--- THE PROBLEM ---
Begin at the line containing "now exists (c :: pre), word, post." and copy each line exactly through the end of the records, leaving out what comes before.

--- DATASET EXCERPTS ---
(** Where the lower case of a text holds a foldable word, the text holds a
    spelling of that word. *)
Lemma contains_lower_from s target :
  foldable target = true ->
  forall rest i, drop i s = rest ->
  contains target (Py.lower_from py s i rest) = true ->
  exists pre word post, rest = pre ++ word ++ post /\ spells target word.
Proof.
  intros Hf.
  destruct target as [|n0 n].
  { intros rest i _ _. exists [], [], rest. split; [reflexivity | constructor]. }
  pose proof (foldable_cons _ _ Hf) as [(Hn0 & _ & _) _].
  induction rest as [|c t IH]; intros i Hdrop Hc.
  { rewrite contains_unfold in Hc. discriminate. }
  pose proof (drop_cons_inv _ _ _ _ Hdrop) as [Hat Hdrop'].
  cbn [Py.lower_from] in Hc.
  apply contains_app_cases in Hc as [Hs | [Hin | Hr]].
  - destruct (startswith_lower_from s _ Hf i (c :: t) Hdrop Hs) as (word & post & Hrest & Hw).
    now exists [], word, post.
  - exfalso.
    destruct (N.lt_ge_cases c 128) as [Hlow | Hbig].
    + unfold Py.lower_char in Hin.
      replace (c <? 128) with true in Hin by (symmetry; apply N.ltb_lt; lia).
      cbn [tail] in Hin. now apply elem_of_nil in Hin.
    + destruct (lower_char_foreign s i c Hat Hbig) as (y & q & Hp & _ & Hq).
      rewrite Hp in Hin. cbn [tail] in Hin.
      rewrite Forall_forall in Hq. specialize (Hq _ Hin). lia.
  - destruct (IH _ Hdrop' Hr) as (pre & word & post & -> & Hw).
    now exists (c :: pre), word, post.
Qed.

(** [target in s.lower()], for a foldable target: [s] holds the word in some
    mix of cases. *)
Lemma contains_lower target s :
  foldable target = true ->
  contains target (Py.lower py s) = true
  <-> exists pre word post, s = pre ++ word ++ post /\ spells target word.
Proof.
  intros Hf. split.
  - apply (contains_lower_from s target Hf s 0%nat). reflexivity.
  - intros (pre & word & post & -> & Hw).
    unfold Py.lower. rewrite !lower_from_app, (lower_from_spells _ _ _ _ Hf Hw).
    apply contains_spec. eauto.
Qed.

(** ["failed" in message.lower()]: the message holds the word in some mix
    of cases. *)
Lemma says_failed_mentions message :
  says_failed py message = true <-> mentions_failed message.
Proof. apply contains_lower. reflexivity. Qed.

--- EXERCISE ANSWER ---
    now exists (c :: pre), word, post.
Qed.

(** [target in s.lower()], for a foldable target: [s] holds the word in some
    mix of cases. *)
Lemma contains_lower target s :
  foldable target = true ->
  contains target (Py.lower py s) = true
  <-> exists pre word post, s = pre ++ word ++ post /\ spells target word.
Proof.
  intros Hf. split.
  - apply (contains_lower_from s target Hf s 0%nat). reflexivity.
  - intros (pre & word & post & -> & Hw).
    unfold Py.lower. rewrite !lower_from_app, (lower_from_spells _ _ _ _ Hf Hw).
    apply contains_spec. eauto.
Qed.

(** ["failed" in message.lower()]: the message holds the word in some mix
    of cases. *)
Lemma says_failed_mentions message :
  says_failed py message = true <-> mentions_failed message.
Proof. apply contains_lower. reflexivity. Qed.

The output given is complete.